Town councillor Danny Devlin said: "The trolleys get absolutely everywhere - it doesn't matter where you go in Barrhead, you can bet you won\u2019t be very far away from a trolley.
"They are in the burns, the parks and the streets and it is starting to get out of hand."
Trolley theft costs British supermarkets an estimated £8 million per year, with each one costing from around £100 to replace.
In Barrhead, trolleys from Tesco and Iceland are a common sight mounted on streets in the town.
However, while Iceland has installed a coin operated anti-theft system in its trolleys, Tesco has not.
Councillor Devlin, who has received a string of complaints about the problem from residents, continued: "Dumped trolleys are unsightly and bring a rundown feeling to an area, which in turn attracts further litter and fly-tipping as well as encouraging anti-social behaviour.
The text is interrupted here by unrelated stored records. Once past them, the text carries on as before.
(** The merge, position by position. *)
Lemma merge_elements_lookup la lb lc lm :
  length la = length lb → length lc = length lb →
  (merge_elements la lb lc = Some lm ↔
   length lm = length la ∧
   ∀ i a b c, la !! i = Some a → lb !! i = Some b → lc !! i = Some c →
     (a = b ∧ lm !! i = Some a) ∨ (a ≠ b ∧ a = c ∧ lm !! i = Some b) ∨
     (a ≠ b ∧ a ≠ c ∧ b = c ∧ lm !! i = Some a)).
Proof.
  revert lb lc lm. induction la as [|a la IH]; intros [|b lb] [|c lc] lm H1 H2; try done.
  - cbn. split; [intros [= <-]; by split|]. intros [Hl _]. by destruct lm.
  - cbn [merge_elements head tail]. split.
    + destruct (if decide _ then _ else _) as [v|] eqn:Ev; [|done]. cbn.
      destruct (merge_elements la lb lc) as [r|] eqn:E; [|done]. cbn. intros [= <-].
      apply IH in E as [El Ei]; [|simpl in *; lia..].
      split; [simpl; lia|]. intros [|i] a' b' c'; cbn; [|apply Ei].
      intros [= <-] [= <-] [= <-].
      destruct (decide (a = b)); [left; by simplify_eq|].
      destruct (decide (Some a = Some c)); [right; left; by simplify_eq|].
      destruct (decide (Some b = Some c)); [right; right|done]. simplify_eq.
      splits; [done|congruence|done|done].
    + intros [Hl Hi]. destruct lm as [|m lm]; [done|].
      assert (E : merge_elements la lb lc = Some lm).
      { apply IH; [simpl in *; lia..|]. split; [simpl in *; lia|].
        intros i a' b' c' Ha Hb Hc. exact (Hi (S i) a' b' c' Ha Hb Hc). }
      rewrite E. specialize (Hi 0%nat a b c eq_refl eq_refl eq_refl). cbn in Hi.
      destruct Hi as [[-> [= ->]]|[(Hab & -> & [= ->])|(Hab & Hac & -> & [= ->])]].
      * by rewrite decide_True.
      * rewrite decide_False by done. by rewrite decide_True.
      * rewrite decide_False by done. rewrite decide_False by congruence. by rewrite decide_True.
Qed.

(** One position fails to merge exactly when both sides changed it apart. *)
Lemma reconcile_none (a b c : Value) :
  (if decide (a = b) then Some a
   else if decide (Some a = Some c) then Some b
   else if decide (Some b = Some c) then Some a else None) = None ↔
  a ≠ b ∧ a ≠ c ∧ b ≠ c.
Proof.
  destruct (decide (a = b)); [split; [done|by intros []]|].
  destruct (decide (Some a = Some c)) as [E|E]; [split; [done|intros (_ & ? & _); congruence]|].
  destruct (decide (Some b = Some c)) as [E'|E']; [split; [done|intros (_ & _ & ?); congruence]|].
  split; [|done]. intros _. splits; congruence.
Qed.

(** ** The tree merge *)
Section merge.
Context `{Laws : BigIntCodecLaws} (kv : Kv) (elem_ty : Ty) (U : list bytes).
Context (HU : no_collision NODE_NS U = true).

Local Abbreviation hash := (thash NODE_NS enc).
Local Abbreviation stored := (stored NODE_NS enc (node_ok elem_ty) U).
Local Abbreviation in_play := (in_play NODE_NS enc (node_ok elem_ty) U).
Local Abbreviation node_cells := (node_cells NODE_NS U).
Local Abbreviation block d := (32 ^ d)%nat.
Local Abbreviation vw := (kv_view kv).

Lemma read_stored t :
  stored vw t → read_node_kv kv elem_ty (hash t) = Ok (Some (label t, hash <$> children t)).
Proof.
  intros Ht. apply (read_node_kv_stored NODE_NS enc _ (node_ok elem_ty) U); [|done| |done].
  - apply node_codec.
  - apply node_nonempty.
Qed.

Lemma hash_eqb d l l' :
  stored vw (vtrie d l) → stored vw (vtrie d l') →
  (hash (vtrie d l) =? hash (vtrie d l')) = bool_decide (l = l').
Proof.
  intros Hs Hs'. case_bool_decide as E; [subst; apply Z.eqb_refl|].
  apply Z.eqb_neq. intros Eh. apply E. apply (vtrie_inj d).
  by apply (stored_inj _ _ _ _ _ (node_codec elem_ty) HU vw).
Qed.

(** The merged trie, with the cells it adds after those already in [out]. *)
Definition merges (d : nat) (la lb lc : list Value) (out : Cells)
    (r : outcome (option (Z * Cells))) : Prop :=
  ∃ new, r = Ok ((λ lm, (hash (vtrie d lm), out ++ new)) <$> merge_elements la lb lc) ∧
    ∀ lm, merge_elements la lb lc = Some lm → in_play (vtrie d lm) →
      node_cells new ∧ stored (add_cells vw new) (vtrie d lm).

Lemma leaf_cellable l vw' : stored vw' (vtrie 0 l) → Forall (λ v, cellable elem_ty v = true) l.
Proof. inversion 1 as [? ? Hok]; subst. by destruct Hok as (_ & ? & _). Qed.

Lemma emit_ok t bs out :
  bs = enc (label t) (hash <$> children t) →
  emit bs out = Ok (Some (hash t, out ++ [(hash t, bs)])).
Proof. intros ->. by destruct t. Qed.

(** Writing the root of a merged tree whose children are stored. *)
Lemma stored_emit l ts new :
  in_play (MNode l ts) → node_cells new → Forall (stored (add_cells vw new)) ts →
  node_cells (new ++ [(hash (MNode l ts), enc l (hash <$> ts))]) ∧
  stored (add_cells vw (new ++ [(hash (MNode l ts), enc l (hash <$> ts))])) (MNode l ts).
Proof.
  intros Hp Hn Hts. inversion Hp as [? ? Hok Hin _]; subst.
  assert (Hn1 : node_cells [(hash (MNode l ts), enc l (hash <$> ts))]) by (by repeat constructor).
  split; [by apply Forall_app|]. rewrite add_cells_app. constructor; [done..| |].
  - cbn. by rewrite decide_True.
  - eapply Forall_impl; [exact Hts|]. intros t. by apply stored_add_cells.
Qed.

Section children.
Context (d : nat) (merge : Z → Z → Z → Cells → outcome (option (Z * Cells))).
Context (Hmerge : ∀ la lb lc out,
  length la = length lb → length lc = length lb →
  stored vw (vtrie d la) → stored vw (vtrie d lb) → stored vw (vtrie d lc) →
  merges d la lb lc out (merge (hash (vtrie d la)) (hash (vtrie d lb)) (hash (vtrie d lc)) out)).

Lemma merge_children_ok k la lb lc out :
  (length la ≤ k)%nat → length la = length lb → length lc = length lb →
  Forall (stored vw) (vtrie d <$> chunks (block (S d)) la) →
  Forall (stored vw) (vtrie d <$> chunks (block (S d)) lb) →
  Forall (stored vw) (vtrie d <$> chunks (block (S d)) lc) →
  ∃ new, merge_children merge (hash <$> (vtrie d <$> chunks (block (S d)) la))
      (hash <$> (vtrie d <$> chunks (block (S d)) lb))
      (hash <$> (vtrie d <$> chunks (block (S d)) lc)) out
    = Ok ((λ lm, (hash <$> (vtrie d <$> chunks (block (S d)) lm), out ++ new)) <$>
          merge_elements la lb lc) ∧
    ∀ lm, merge_elements la lb lc = Some lm →
      Forall in_play (vtrie d <$> chunks (block (S d)) lm) →
      node_cells new ∧ Forall (stored (add_cells vw new)) (vtrie d <$> chunks (block (S d)) lm).
Proof.
  generalize (block (S d)) (pow32_pos (S d)). intros b Hb.
  revert la lb lc out. induction k as [|k IH]; intros la lb lc out Hk H1 H2 Ha Hlb Hc.
  { destruct la, lb, lc; try (simpl in *; lia). rewrite !chunks_nil by done.
    exists []. cbn. rewrite app_nil_r. split; [by rewrite chunks_nil by done|].
    intros lm [= <-] _. rewrite chunks_nil by done. split; constructor. }
  destruct (decide (la = [])) as [->|Hla].
  { destruct lb, lc; try (simpl in *; lia). rewrite !chunks_nil by done.
    exists []. cbn. rewrite app_nil_r. split; [by rewrite chunks_nil by done|].
    intros lm [= <-] _. rewrite chunks_nil by done. split; constructor. }
  assert (lb ≠ []) by (intros ->; by destruct la). assert (lc ≠ []) by (intros ->; by destruct lb).
  rewrite (chunks_cons b Hb la), (chunks_cons b Hb lb), (chunks_cons b Hb lc) in * by done.
  cbn [fmap list_fmap merge_children head tail] in *.
  apply Forall_cons in Ha as [Ha1 Ha2]. apply Forall_cons in Hlb as [Hb1 Hb2].
  apply Forall_cons in Hc as [Hc1 Hc2].
  destruct (Hmerge (take b la) (take b lb) (take b lc) out) as (n1 & E1 & F1);
    [rewrite !length_take; lia..|done|done|done|].
  cbn [from_option id].
  pose proof (merge_elements_app (take b la) (drop b la) (take b lb) (drop b lb)
    (take b lc) (drop b lc)) as E. rewrite !take_drop in E.
  rewrite E by (rewrite !length_take; lia). clear E.
  destruct (merge_elements (take b la) (take b lb) (take b lc)) as [m1|] eqn:Em1;
    [|rewrite E1; by exists []].
  assert (Hm1 : length m1 = length (take b la)).
  { eapply merge_elements_length; [|exact Em1]. rewrite !length_take. lia. }
  rewrite length_take in Hm1. rewrite E1. cbn [fmap option_fmap option_map bind_opt].
  assert (0 < length la)%nat by (destruct la; [done|cbn; lia]).
  destruct (IH (drop b la) (drop b lb) (drop b lc) (out ++ n1)) as (n2 & E2 & F2);
    [by rewrite length_drop; lia|by rewrite !length_drop; lia|by rewrite !length_drop; lia|
     exact Ha2|exact Hb2|exact Hc2|].
  rewrite !option_bind_Some.
  destruct (merge_elements (drop b la) (drop b lb) (drop b lc)) as [m2|] eqn:Em2;
    [|exists []; split; [by rewrite E2|done]].
  assert (Hm2 : length m2 = length (drop b la)).
  { eapply merge_elements_length; [|exact Em2]. rewrite !length_drop. lia. }
  rewrite length_drop in Hm2. rewrite E2. rewrite !option_bind_Some.
  assert (Ech : chunks b (m1 ++ m2) = m1 :: chunks b m2).
  { destruct (decide (length la ≤ b)%nat).
    - assert (m2 = []) as -> by (destruct m2; [done|cbn in Hm2; lia]).
      rewrite app_nil_r, chunks_nil by done. apply chunks_short; [done| |lia].
      intros ->. cbn in Hm1. lia.
    - destruct (chunks_app b Hb 1 m1 m2) as [Eq _]; [lia|]. rewrite Eq.
      rewrite (chunks_short b Hb m1); [done|intros ->; cbn in Hm1; lia|lia]. }
  exists (n1 ++ n2). split.
  { cbn [fmap option_fmap option_map bind_opt]. rewrite Ech. cbn. by rewrite <- app_assoc. }
  intros lm [= <-]. rewrite Ech. cbn. intros [Hp1 Hp2]%Forall_cons.
  destruct (F1 m1 eq_refl Hp1) as [Hn1 Hs1]. destruct (F2 m2 eq_refl Hp2) as [Hn2 Hs2].
  split; [by apply Forall_app|]. rewrite add_cells_app. constructor.
  - by apply stored_add_cells.
  - eapply Forall_impl; [exact Hs2|]. intros t. apply stored_mono. intros b' Hb'.
    apply (add_cells_mono NODE_NS U); [|done]. intros b0 Hb0. by apply (add_cells_keep NODE_NS U HU).
Qed.
End children.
"Abandoned shopping trolleys can also harm wildlife and if dumped in a stream or river, they can also create a flood hazard.
"New trolleys are expensive for a store to buy so it is in the retailer's interests to protect their assets, but it remains the case that several dozen are abandoned across Barrhead each year."
Under UK law, shopping trolleys remain the responsibility of the supermarket, and any trolley collected by a council cannot be sent for recycling or disposal without an individual destruction certificate from the supermarket in question.
In Cardiff the council is considering imposing a £75 fine on city supermarkets for every trolley found on the streets there.
The problem is further compounded by thefts of trolleys to be sold on as valuable scrap metal.
In January this year, 320 trolleys were stolen from an Asda store in Worcestershire, leaving the store with a £32,000 replacement bill.
The average supermarket can have anything from 120 to 300 trolleys. Some use an electronic braking system that will render a trolley immobile if it is taken beyond the boundaries of the car park.
Councillor Devlin added: "While people shouldn't be taking them from the supermarket in the first place, more needs to be done by the supermarket to prevent them being removed."
When asked about the problem, Tesco declined to say how much it was costing the retailer.
A spokeswoman said: "At Barrhead, we work hard to ensure our trolleys are collected and secured every night and our colleagues regularly check the areas around the store.
"This means we have plenty available for customers, but we are always grateful to customers who make us aware of any that have been abandoned. It enables us to collect them quickly."